• **What you will do**:
The following data has a line with "(* ===== verification/LoaderMain.v ===== *)" and a line with "lh_select_api : Z;". Write out exactly those lines and all the lines between them.

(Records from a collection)
----
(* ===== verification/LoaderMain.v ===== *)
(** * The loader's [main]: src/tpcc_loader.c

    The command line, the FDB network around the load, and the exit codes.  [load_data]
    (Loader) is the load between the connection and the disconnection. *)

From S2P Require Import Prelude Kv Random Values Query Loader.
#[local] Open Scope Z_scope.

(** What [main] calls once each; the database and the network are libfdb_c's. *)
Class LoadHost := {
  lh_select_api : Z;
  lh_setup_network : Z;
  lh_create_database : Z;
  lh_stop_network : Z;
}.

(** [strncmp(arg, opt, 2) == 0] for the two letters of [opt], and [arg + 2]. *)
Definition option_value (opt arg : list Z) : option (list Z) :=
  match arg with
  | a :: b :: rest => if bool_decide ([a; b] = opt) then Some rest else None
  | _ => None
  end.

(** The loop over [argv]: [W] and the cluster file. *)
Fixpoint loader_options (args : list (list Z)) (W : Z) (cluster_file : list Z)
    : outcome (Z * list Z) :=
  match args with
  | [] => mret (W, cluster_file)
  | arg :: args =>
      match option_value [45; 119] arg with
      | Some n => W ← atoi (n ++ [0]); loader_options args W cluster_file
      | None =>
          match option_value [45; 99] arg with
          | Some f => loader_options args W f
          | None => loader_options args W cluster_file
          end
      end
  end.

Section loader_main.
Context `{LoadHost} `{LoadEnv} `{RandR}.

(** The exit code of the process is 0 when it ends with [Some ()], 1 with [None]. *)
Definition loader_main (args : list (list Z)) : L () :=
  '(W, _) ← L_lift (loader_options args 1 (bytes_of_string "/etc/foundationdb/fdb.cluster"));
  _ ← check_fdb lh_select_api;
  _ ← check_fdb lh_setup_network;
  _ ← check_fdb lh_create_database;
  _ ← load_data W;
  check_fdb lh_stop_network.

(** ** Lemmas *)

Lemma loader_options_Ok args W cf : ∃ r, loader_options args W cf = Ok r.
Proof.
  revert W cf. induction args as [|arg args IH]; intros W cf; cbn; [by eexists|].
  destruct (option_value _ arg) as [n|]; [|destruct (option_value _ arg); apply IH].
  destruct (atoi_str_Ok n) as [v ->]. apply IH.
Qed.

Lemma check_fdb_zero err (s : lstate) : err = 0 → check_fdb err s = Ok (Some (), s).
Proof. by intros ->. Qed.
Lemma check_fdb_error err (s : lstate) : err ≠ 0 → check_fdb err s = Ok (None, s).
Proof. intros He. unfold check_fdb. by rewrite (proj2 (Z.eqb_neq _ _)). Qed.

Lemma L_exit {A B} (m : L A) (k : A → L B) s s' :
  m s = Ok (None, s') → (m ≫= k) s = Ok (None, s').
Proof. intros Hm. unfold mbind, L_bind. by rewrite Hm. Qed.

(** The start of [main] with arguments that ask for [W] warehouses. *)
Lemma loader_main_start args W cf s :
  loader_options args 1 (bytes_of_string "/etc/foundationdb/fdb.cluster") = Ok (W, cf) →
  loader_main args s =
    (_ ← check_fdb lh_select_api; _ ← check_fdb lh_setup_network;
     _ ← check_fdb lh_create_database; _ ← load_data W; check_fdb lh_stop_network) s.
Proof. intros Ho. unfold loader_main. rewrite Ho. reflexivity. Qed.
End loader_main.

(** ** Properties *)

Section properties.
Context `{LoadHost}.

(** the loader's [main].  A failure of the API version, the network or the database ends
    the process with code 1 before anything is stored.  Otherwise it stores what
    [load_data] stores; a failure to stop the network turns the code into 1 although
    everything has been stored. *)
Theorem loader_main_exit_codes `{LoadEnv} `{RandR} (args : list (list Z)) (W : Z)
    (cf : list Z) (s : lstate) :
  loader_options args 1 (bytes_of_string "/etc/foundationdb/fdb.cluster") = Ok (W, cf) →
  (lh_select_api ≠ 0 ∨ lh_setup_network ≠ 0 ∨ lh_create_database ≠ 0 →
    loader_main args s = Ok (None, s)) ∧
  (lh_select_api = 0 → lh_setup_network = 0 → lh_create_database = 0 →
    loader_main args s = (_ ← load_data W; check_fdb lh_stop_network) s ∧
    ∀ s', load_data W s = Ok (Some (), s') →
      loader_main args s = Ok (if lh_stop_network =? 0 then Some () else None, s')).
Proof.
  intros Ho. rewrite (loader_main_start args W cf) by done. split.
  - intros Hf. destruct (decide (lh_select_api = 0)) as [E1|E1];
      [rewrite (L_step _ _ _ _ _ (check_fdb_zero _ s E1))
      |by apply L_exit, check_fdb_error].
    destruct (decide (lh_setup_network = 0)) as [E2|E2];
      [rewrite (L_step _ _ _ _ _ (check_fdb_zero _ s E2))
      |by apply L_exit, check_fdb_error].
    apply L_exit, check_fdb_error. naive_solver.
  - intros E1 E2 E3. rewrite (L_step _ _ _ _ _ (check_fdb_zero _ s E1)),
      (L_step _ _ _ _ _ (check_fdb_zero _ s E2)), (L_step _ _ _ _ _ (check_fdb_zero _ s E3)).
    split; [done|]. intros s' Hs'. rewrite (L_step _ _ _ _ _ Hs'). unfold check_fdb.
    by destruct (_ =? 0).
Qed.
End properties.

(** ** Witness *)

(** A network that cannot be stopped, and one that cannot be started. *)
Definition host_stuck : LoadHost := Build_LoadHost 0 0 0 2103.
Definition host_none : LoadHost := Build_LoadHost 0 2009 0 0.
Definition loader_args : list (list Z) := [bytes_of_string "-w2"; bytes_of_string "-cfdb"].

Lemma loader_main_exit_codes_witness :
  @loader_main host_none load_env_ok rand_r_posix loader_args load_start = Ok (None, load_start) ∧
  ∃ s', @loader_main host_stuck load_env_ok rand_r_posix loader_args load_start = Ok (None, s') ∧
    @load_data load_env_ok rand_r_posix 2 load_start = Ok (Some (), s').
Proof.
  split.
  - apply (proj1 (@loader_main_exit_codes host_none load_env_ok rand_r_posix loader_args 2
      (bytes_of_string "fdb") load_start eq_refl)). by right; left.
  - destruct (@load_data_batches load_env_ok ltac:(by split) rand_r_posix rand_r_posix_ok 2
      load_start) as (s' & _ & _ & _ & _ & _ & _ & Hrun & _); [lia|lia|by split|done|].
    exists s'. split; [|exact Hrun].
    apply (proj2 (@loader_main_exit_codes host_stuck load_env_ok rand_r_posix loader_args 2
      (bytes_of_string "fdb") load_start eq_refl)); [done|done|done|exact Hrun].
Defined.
----
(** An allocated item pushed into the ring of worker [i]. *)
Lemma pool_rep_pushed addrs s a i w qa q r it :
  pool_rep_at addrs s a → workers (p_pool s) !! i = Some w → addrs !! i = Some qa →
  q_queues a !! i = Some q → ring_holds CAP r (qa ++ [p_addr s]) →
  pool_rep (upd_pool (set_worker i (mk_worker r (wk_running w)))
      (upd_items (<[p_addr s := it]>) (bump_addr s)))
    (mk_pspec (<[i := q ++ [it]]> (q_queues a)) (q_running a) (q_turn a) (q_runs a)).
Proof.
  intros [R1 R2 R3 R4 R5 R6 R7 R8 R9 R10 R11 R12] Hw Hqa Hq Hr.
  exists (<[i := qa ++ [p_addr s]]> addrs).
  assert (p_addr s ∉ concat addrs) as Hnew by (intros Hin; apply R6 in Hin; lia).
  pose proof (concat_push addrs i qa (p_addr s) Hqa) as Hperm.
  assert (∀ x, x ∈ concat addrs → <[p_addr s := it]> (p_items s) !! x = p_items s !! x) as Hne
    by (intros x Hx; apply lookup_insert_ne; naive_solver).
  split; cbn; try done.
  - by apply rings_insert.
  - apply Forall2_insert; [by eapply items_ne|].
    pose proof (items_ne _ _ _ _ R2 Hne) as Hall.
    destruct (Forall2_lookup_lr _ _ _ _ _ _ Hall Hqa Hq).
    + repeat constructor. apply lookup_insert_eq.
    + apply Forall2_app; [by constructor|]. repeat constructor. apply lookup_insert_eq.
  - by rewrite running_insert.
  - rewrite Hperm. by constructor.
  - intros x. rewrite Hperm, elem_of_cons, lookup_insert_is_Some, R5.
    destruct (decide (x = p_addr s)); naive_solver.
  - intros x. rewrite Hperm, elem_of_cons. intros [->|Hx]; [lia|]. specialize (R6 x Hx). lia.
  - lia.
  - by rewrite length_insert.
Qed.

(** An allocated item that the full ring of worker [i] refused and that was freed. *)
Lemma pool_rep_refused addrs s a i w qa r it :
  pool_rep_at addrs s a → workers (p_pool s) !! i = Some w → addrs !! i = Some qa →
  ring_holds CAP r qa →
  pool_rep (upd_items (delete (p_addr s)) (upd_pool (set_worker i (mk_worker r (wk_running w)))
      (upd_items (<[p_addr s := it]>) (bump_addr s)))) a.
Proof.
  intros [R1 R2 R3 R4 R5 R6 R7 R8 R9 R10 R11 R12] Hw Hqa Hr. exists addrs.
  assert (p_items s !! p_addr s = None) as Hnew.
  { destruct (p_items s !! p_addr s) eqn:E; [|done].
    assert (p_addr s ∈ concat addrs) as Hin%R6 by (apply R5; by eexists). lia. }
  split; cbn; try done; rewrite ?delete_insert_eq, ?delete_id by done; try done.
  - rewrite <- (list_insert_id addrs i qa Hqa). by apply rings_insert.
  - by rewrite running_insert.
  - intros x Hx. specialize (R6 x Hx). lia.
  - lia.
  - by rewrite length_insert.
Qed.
----
• **Response box**:
(* ===== verification/LoaderMain.v ===== *)
(** * The loader's [main]: src/tpcc_loader.c

    The command line, the FDB network around the load, and the exit codes.  [load_data]
    (Loader) is the load between the connection and the disconnection. *)

From S2P Require Import Prelude Kv Random Values Query Loader.
#[local] Open Scope Z_scope.

(** What [main] calls once each; the database and the network are libfdb_c's. *)
Class LoadHost := {
  lh_select_api : Z;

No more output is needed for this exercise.